(* ===== verification/Tee.v ===== *)
(** * TeeAvailabilityCheck

    [teeavailabilitycheck/verifier/{verifier,claims}.go].  The verifier's state
    is its CRL cache.  The types of tee-node and of the attestation library, and
    the cryptography over them, are the operations of [TeeLib]; the Relay
    contracts are reached through [RelayLib]. *)

From stdpp Require Import base list strings gmap.
From Stdlib Require Import ZArith Lia.
From S2P Require Import Prelude Errors GoStrings Eth Config UrlValidation Fetcher Crl.

#[local] Open Scope Z_scope.

Definition fetchChallengeTimeout : Z := 4 * 1_000_000_000.
Definition chainMaxAttempts : Z := 1.
Definition chainFetchTimeout : Z := 3 * 1_000_000_000.

Definition E2ETestPlatform : Hash := 0x544553545f504c4154464f524d00000000000000000000000000000000000000.
Definition E2ETestCodeHash : Hash := 0x194844cf417dde867073e5ab7199fa4d21fd82b5dbe2bdea8b3d7fc18d10fdc2.

Definition confidentialHWModels : list string := ["GCP_AMD_SEV"; "GCP_AMD_SEV_ES"; "GCP_INTEL_TDX"]%string.

(** ** The libraries' types *)

(** [teenodetypes.ActionResponse], the fields the sources read; the hashes over
    it are the library's. *)
Record ActionResult := {
  ar_ID : Hash; ar_Status : Z; ar_OPType : Hash; ar_OPCommand : Hash; ar_Data : bytes
}.
Record ActionResponse := { ac_Result : ActionResult; ac_Signature : bytes; ac_ProxySignature : bytes }.

Record TeeState := { ts_SystemState : bytes; ts_SystemStateVersion : Hash; ts_State : bytes; ts_StateVersion : Hash }.

(** [teenodetypes.TeeInfo]; [ti_PublicKey] by its two coordinates. *)
Record TeeInfo := {
  ti_Challenge : Hash; ti_PublicKey : Hash * Hash; ti_ChainID : Z; ti_TeeTimestamp : Z;
  ti_InitialSigningPolicyID : Z; ti_InitialSigningPolicyHash : Hash;
  ti_LastSigningPolicyID : Z; ti_LastSigningPolicyHash : Hash; ti_State : TeeState
}.
Record TeeInfoResponse := { tr_TeeInfo : TeeInfo; tr_Attestation : string }.

(** [googlecloud.Policy] and the claims of a validated token. *)
Record Policy := {
  po_Audience : string; po_EATNonce : string; po_AllowedDebugStatuses : list string; po_Issuer : string;
  po_AllowedHWModels : list string; po_RequireSecBoot : bool
}.
Record Claims := {
  cl_SWName : string; cl_DebugStatus : string; cl_HWModel : string; cl_ImageID : string;
  cl_SupportAttributes : option (list string)       (* none: a nil slice *)
}.

Inductive PayloadKind := ProxyActionResult | TEEActionResult.

Class TeeLib `{ConfigLib} `{!X509Lib Certificate} := {
  unmarshal_ActionResponse : string -> res error ActionResponse;
  json_Valid : bytes -> bool;
  unmarshal_TeeInfoResponse : bytes -> res error TeeInfoResponse;
  Result_Hash : ActionResult -> Hash;
  Payload_Hash : PayloadKind -> Z -> Hash -> res error Hash;
  SignatureToSignersAddress : Hash -> bytes -> res error Address;
  VerifySignature : Hash -> bytes -> Address -> res error unit;
  TeeInfo_Hash : TeeInfo -> res error bytes;
  tee_hex : bytes -> string;
  instruction_hex : Hash -> string;
  PubKeyToAddress : Hash * Hash -> res error Address;  (* utils.PubKeysToAddresses of one key *)
  ParseAndValidatePKIToken : string -> Certificate -> option RevocationList -> option RevocationList -> Policy ->
    res error Claims;
  Claims_CodeHash : Claims -> res error Hash;
  Claims_Platform : Claims -> res error Hash;
  JoinPath : string -> list string -> res error string;
  expectedAvailabilityOPType : Hash;
  expectedAvailabilityOPCommand : Hash;
  MagicPass : string;
  ConfidentialSpaceIssuer : string
}.

Class RelayLib (Ctx : Type) := {
  Relay_ToSigningPolicyHash : Address -> Ctx -> Z -> res error Hash;
  relay_timeout : Ctx -> Z -> Ctx;
  NewRelayCaller : Address -> res error unit;
  ethclient_Dial : string -> res error unit
}.

(** ** Claims *)
Inductive AvailabilityCheckStatus := OK | OBSOLETE.
Definition AvailabilityCheckStatus_uint8 (s : AvailabilityCheckStatus) : Z := match s with OK => 0 | OBSOLETE => 1 end.

Record StatusInfo := { st_CodeHash : Hash; st_Platform : Hash; st_Status : AvailabilityCheckStatus }.

(** [fdc2.ITeeAvailabilityCheckRequestBody] and its response. *)
Record TeeRequest := {
  tq_TeeId : Address; tq_TeeProxyId : Address; tq_Url : string; tq_Challenge : Hash; tq_InstructionId : Hash
}.
Record TeeResponse := {
  tp_Status : Z; tp_TeeTimestamp : Z; tp_CodeHash : Hash; tp_Platform : Hash;
  tp_InitialSigningPolicyId : Z; tp_LastSigningPolicyId : Z; tp_State : TeeState
}.

(** ** Relay routing *)
Definition maxRewardEpochID : Z := Z.shiftl 1 24 - 1.

(** [RelayCallerInterface]: one Relay, or the cutover pair. *)
Inductive RelayCaller :=
| SingleRelay (addr : Address)
| cutoverRelay (current next : Address) (startingRewardEpoch : Z).

Definition NewCutoverRelay (current next : Address) (startingRewardEpoch : Z) : RelayCaller :=
  cutoverRelay current next startingRewardEpoch.

Section Tee.
Context `{TeeLib} {Ctx : Type} `{!NetLib Ctx} `{!HttpLib Ctx} `{!BackgroundCtx Ctx} `{!RelayLib Ctx}.

Definition ToSigningPolicyHash (r : RelayCaller) (ctx : Ctx) (id : Z) : res error Hash :=
  match r with
  | SingleRelay addr => Relay_ToSigningPolicyHash addr ctx id
  | cutoverRelay current next startingRewardEpoch =>
      if (id <? 0) || (MaxUint64 <? id) || (maxRewardEpochID <? id) then
        Err (Errorf "signing-policy id %v is outside the supported range" [])
      else if startingRewardEpoch <=? u32 id then Relay_ToSigningPolicyHash next ctx id
      else Relay_ToSigningPolicyHash current ctx id
  end.
(* ===== verification/Rejections.v ===== *)
(** * What a rejection says

    A REJECTED envelope is final for the relayer, RETRY is not.  For each
    verifier, the facts that lead to a rejection ([payment_refused],
    [fee_refused], [multisig_refused], [tee_refused]), and that nothing else
    does: an outage of the indexer, of a node, of the proxy or of a revocation
    point never turns into a final verdict.  The facts are stated of the request
    and of what the other systems answered, not of the errors that carry them. *)

From stdpp Require Import base list strings gmap.
From Stdlib Require Import ZArith Lia.
From S2P Require Import Prelude Errors GoStrings Helper Eth Config Instruction PaymentDB FeeProofDB Nonce Json.
From S2P Require Import XrpTransaction PaymentStatus FeeProof Multisig UrlValidation Fetcher Crl Tee Handler Services.

#[local] Open Scope Z_scope.

(** ** Rejected errors *)
Definition rejected (e : error) : Prop := (classifyVerifyStatus e).1 = StatusRejected.

(** The sentinels one of which a rejected error carries. *)
Definition rejections : list sentinel := rejected_first ++ [STee ErrTEEDataValidation; SFetchClass ErrInvalidInput].

(** A computation that raises only these never makes a rejection. *)
Definition quiet (l : list sentinel) : bool := forallb (fun t => negb (bool_decide (t ∈ l))) rejections.

Lemma rejected_Is e : rejected e -> exists t, t ∈ rejections /\ own_sentinel t = true /\ Is e t = true.
Proof.
  unfold rejected. rewrite classifyVerifyStatus_cases. destruct (rejected_spec e) eqn:Hr; [|done]. intros _.
  assert (exists t, t ∈ rejections /\ Is e t = true) as (t & Ht & Hi).
  { unfold rejections. setoid_rewrite elem_of_app. apply orb_true_iff in Hr as [Hr|[_ Hr]%andb_true_iff];
      apply existsb_exists in Hr as (t & Ht%list_elem_of_In & Hi); eauto. }
  exists t. split; [done|]. split; [|done].
  assert (forallb own_sentinel rejections = true) as Ho by (vm_compute; reflexivity).
  rewrite forallb_forall in Ho. by apply Ho, list_elem_of_In.
Qed.

Lemma rejected_raises l e :
  raises l e -> rejected e -> exists t, t ∈ rejections /\ t ∈ l /\ Is e t = true.
Proof. intros Hr (t & Ht & Ho & Hi)%rejected_Is. exists t. split; [done|]. split; [by apply Hr|done]. Qed.

Lemma quiet_spec l : quiet l = true -> forall t, t ∈ rejections -> t ∉ l.
Proof.
  unfold quiet. rewrite forallb_forall. intros Hq t Ht%list_elem_of_In.
  specialize (Hq t Ht). by apply negb_true_iff, bool_decide_eq_false in Hq.
Qed.

Lemma quiet_error l e : raises l e -> quiet l = true -> ~ rejected e.
Proof. intros Hr Hq (t & Ht & Hl & _)%(rejected_raises l); [|done]. by apply (quiet_spec l Hq t). Qed.

Lemma quiet_res {A} l (m : res error A) e : res_raises l m -> quiet l = true -> m = Err e -> ~ rejected e.
Proof. intros Hm Hq He. by apply (quiet_error l), Hq; apply Hm. Qed.
(** ** Properties *)
(** C38. Every database is opened within its limits: the connection string that is dialled extends the configured one,
    always names its timeout parameters and leaves alone a string that names them already; and dialling ends after at
    most the configured attempts, with the first connection that opens or a failure when none did, sleeping between
    attempts for the doubling delay capped at its maximum. *)
Theorem databases_open_bounded `{GormLaws} dsn overrideOpts w r w' :
  (forall opts, overrideOpts = Some opts -> 0 <= do_RetryDelay opts <= do_MaxDelay opts) ->
  (InitSourceDB dsn overrideOpts w = (r, w') ->
   exists dsn', with_params ["statement_timeout"%string] dsn dsn' /\
     attempts_outcome "postgres" dsn'
       (default {| do_MaxAttempts := 5; do_RetryDelay := 1 * second; do_MaxDelay := 5 * second |} overrideOpts) w r w') /\
  (InitCChainDB dsn overrideOpts w = (r, w') ->
   exists dsn', with_params ["readTimeout"; "writeTimeout"]%string dsn dsn' /\
     attempts_outcome "mysql" dsn'
       (default {| do_MaxAttempts := 10; do_RetryDelay := 2 * second; do_MaxDelay := 10 * second |} overrideOpts) w r w').
Proof.
  intros Ho. split; intros Hi; (eexists; split; [|apply initDBWithRetries_spec; [|exact Hi]]).
  - apply withPostgresStatementTimeout_params.
  - destruct overrideOpts as [o|]; [by apply Ho|done].
  - apply withMySQLIOTimeouts_params.
  - destruct overrideOpts as [o|]; [by apply Ho|done].
Qed.
Lemma closeAll_resources cs w :
  r_dbs (closeAll cs w) = r_dbs w ∖ owned_all cs /\
  r_clients (closeAll cs w) = r_clients w - Z.of_nat (length cs) /\ r_calls (closeAll cs w) = r_calls w.
Proof.
  revert w. induction cs as [|c cs IH]; intros w; cbn [closeAll foldl length].
  - unfold owned_all; cbn. split; [set_solver|]. split; [lia|done].
  - destruct (IH (Close c w).2) as (Hd & Hk & Hc). destruct (Close_resources c w) as (Hd' & Hk' & Hc').
    unfold closeAll in *. rewrite Hd, Hk, Hc, Hd', Hk', Hc'. split; [|split; [lia|done]].
    unfold owned_all. cbn. set_solver.
Qed.

(** Closing what was opened gives the process back what it held. *)
Lemma closeAll_grown w cs w' : res_wf w -> grown w cs w' -> same w (closeAll cs w').
Proof.
  intros Hw [Hd Hn Hc Hk]. destruct (closeAll_resources cs w') as (Hd' & Hk' & Hc'). unfold same. rewrite Hd', Hk', Hc'.
  split; [|lia]. rewrite Hd. apply set_eq. intros h. rewrite elem_of_difference, elem_of_union. split; [tauto|].
  intros Hh. split; [by right|]. intros Ho. specialize (Hn _ Ho). specialize (Hw _ Hh). lia.
Qed.

Lemma same_refl w : same w w.
Proof. by unfold same. Qed.

Lemma same_trans w w1 w2 : same w w1 -> same w1 w2 -> same w w2.
Proof. unfold same. intros (-> & -> & ?) (-> & -> & ?). split_and!; [done..|lia]. Qed.
(** *** Properties *)

(** C6. What the TEE deployment certifies on the wire is true, after any sequence of earlier requests: a VERIFIED
    envelope answers a request with a configured API key, addressed to the service and decoded from its body, and
    encodes the state of the TEE asked about: fetched whole from a permitted address of its proxy, bound to the
    challenge and the served chain, attested (or one of the two documented bypasses) and with its signing policies on
    chain; and the CRL cache the requests share stays bounded and holds verified lists only.  What can be established
    is certified: a request with a configured key that decodes to one whose data the proxy serves, bound and attestable
    (or bypassed) with its policies on chain, is answered with a 200 and the VERIFIED envelope of that state. *)
Theorem tee_answers_true `{!AttNames} d st e r envelope :
  tee_ok d -> rtc (tee_step d) NewCRLCache st -> url_parsed r ->
  cache_ok st /\
  (rp_Payload (tee_serve d e r st).1 = PEnvelope envelope -> vr_Status envelope = StatusVerified ->
   route_path r = verify_path (td_common d) ->
   let v := td_verifier d in let ctx := deadline e.1.1 verifierWorkTimeout in
   exists (req : TeeRequest) resp a t info, asked (td_env d) (td_common d) r envelope req resp /\
     fetched_from_proxy ctx (FormatProxyURL v (tq_Url req)) (tq_InstructionId req) (tac_AllowPrivateNetworks (tv_Cfg v))
       a t (tq_TeeProxyId req) /\
     ti_Challenge (tr_TeeInfo t) = tq_Challenge req /\ ti_ChainID (tr_TeeInfo t) = tac_ChainID (tv_Cfg v) /\
     action_bound a (tq_InstructionId req) (tq_TeeId req) (tac_ChainID (tv_Cfg v)) /\
     (bypassed v t info \/ attested v (te_now (proj1_sig e.1.2)) t (tq_TeeId req) info) /\
     policies_on_chain v ctx (tr_TeeInfo t) /\ resp = response_of (tr_TeeInfo t) info) /\
  (let v := td_verifier d in let ctx := deadline e.1.1 verifierWorkTimeout in
   forall (req : TeeRequest) a t info body, asks TeeResponse (td_env d) (td_common d) "verify" r req ->
     FetchTEEChallengeResult ctx (FormatProxyURL v (tq_Url req)) (tq_InstructionId req) (tac_AllowPrivateNetworks (tv_Cfg v)) =
       Ok (a, t, tq_TeeProxyId req) ->
     ti_Challenge (tr_TeeInfo t) = tq_Challenge req -> ti_ChainID (tr_TeeInfo t) = tac_ChainID (tv_Cfg v) ->
     action_bound a (tq_InstructionId req) (tq_TeeId req) (tac_ChainID (tv_Cfg v)) ->
     bypassed v t info \/ attestable v (proj1_sig e.1.2) t (tq_TeeId req) info -> policies_on_chain v ctx (tr_TeeInfo t) ->
     encode_response_abi (Req := TeeRequest) (eab_Response (td_common d)) (response_of (tr_TeeInfo t) info) = Ok body ->
     verified body (tee_serve d e r st).1).
Proof.
  intros Hok Hr Hu. assert (cache_ok st) as Hst by (by eapply tee_reachable_ok; [apply NewCRLCache_ok|]).
  split; [done|]. split; [|cbn zeta; intros req a t info body Hask Hf Hch Hid Ha He Hpol Henc;
    destruct (Verify_tee_established (td_verifier d) _ (proj1_sig e.1.2) e.2 req st a t info (proj2_sig e.1.2) Hst Hf Hch Hid Ha He Hpol) as [s' Hv];
    by eapply (tee_asked d e r st); [..|exact Hask|by rewrite Hv|exact Henc]].
  intros Hpay Hs Hp. cbn zeta.
  destruct (serve_verified (Verifier0 := TeeCheckVerifier (td_verifier d)) (ResJSON := TeeAvailabilityCheckResponseBody)
    id id (fun s _ => s) (td_env d) (td_prefix d) (tee_operations d) (td_common d) e r st envelope
    (tee_operations_ok d Hok) (list_elem_of_here _ _) Hu) as (req & resp & s' & Ha & Hv & _); [|done|done|].
  { eexists. rewrite Hp. do 3 apply list_elem_of_further. apply list_elem_of_here. }
  apply Verify_tee_run in Hv as (a & t & info & Hrun). by exists req, resp, a, t, info.
Qed.
End Tee.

#####

Try it: In the records above, find the line with "unfold owned_all. cbn. set_solver."; write out exactly that line and each one after it, stopping after the line with "fetched_from_proxy ctx (FormatProxyURL".

Output of the task:
    unfold owned_all. cbn. set_solver.
Qed.

(** Closing what was opened gives the process back what it held. *)
Lemma closeAll_grown w cs w' : res_wf w -> grown w cs w' -> same w (closeAll cs w').
Proof.
  intros Hw [Hd Hn Hc Hk]. destruct (closeAll_resources cs w') as (Hd' & Hk' & Hc'). unfold same. rewrite Hd', Hk', Hc'.
  split; [|lia]. rewrite Hd. apply set_eq. intros h. rewrite elem_of_difference, elem_of_union. split; [tauto|].
  intros Hh. split; [by right|]. intros Ho. specialize (Hn _ Ho). specialize (Hw _ Hh). lia.
Qed.

Lemma same_refl w : same w w.
Proof. by unfold same. Qed.

Lemma same_trans w w1 w2 : same w w1 -> same w1 w2 -> same w w2.
Proof. unfold same. intros (-> & -> & ?) (-> & -> & ?). split_and!; [done..|lia]. Qed.
(** *** Properties *)

(** C6. What the TEE deployment certifies on the wire is true, after any sequence of earlier requests: a VERIFIED
    envelope answers a request with a configured API key, addressed to the service and decoded from its body, and
    encodes the state of the TEE asked about: fetched whole from a permitted address of its proxy, bound to the
    challenge and the served chain, attested (or one of the two documented bypasses) and with its signing policies on
    chain; and the CRL cache the requests share stays bounded and holds verified lists only.  What can be established
    is certified: a request with a configured key that decodes to one whose data the proxy serves, bound and attestable
    (or bypassed) with its policies on chain, is answered with a 200 and the VERIFIED envelope of that state. *)
Theorem tee_answers_true `{!AttNames} d st e r envelope :
  tee_ok d -> rtc (tee_step d) NewCRLCache st -> url_parsed r ->
  cache_ok st /\
  (rp_Payload (tee_serve d e r st).1 = PEnvelope envelope -> vr_Status envelope = StatusVerified ->
   route_path r = verify_path (td_common d) ->
   let v := td_verifier d in let ctx := deadline e.1.1 verifierWorkTimeout in
   exists (req : TeeRequest) resp a t info, asked (td_env d) (td_common d) r envelope req resp /\
     fetched_from_proxy ctx (FormatProxyURL v (tq_Url req)) (tq_InstructionId req) (tac_AllowPrivateNetworks (tv_Cfg v))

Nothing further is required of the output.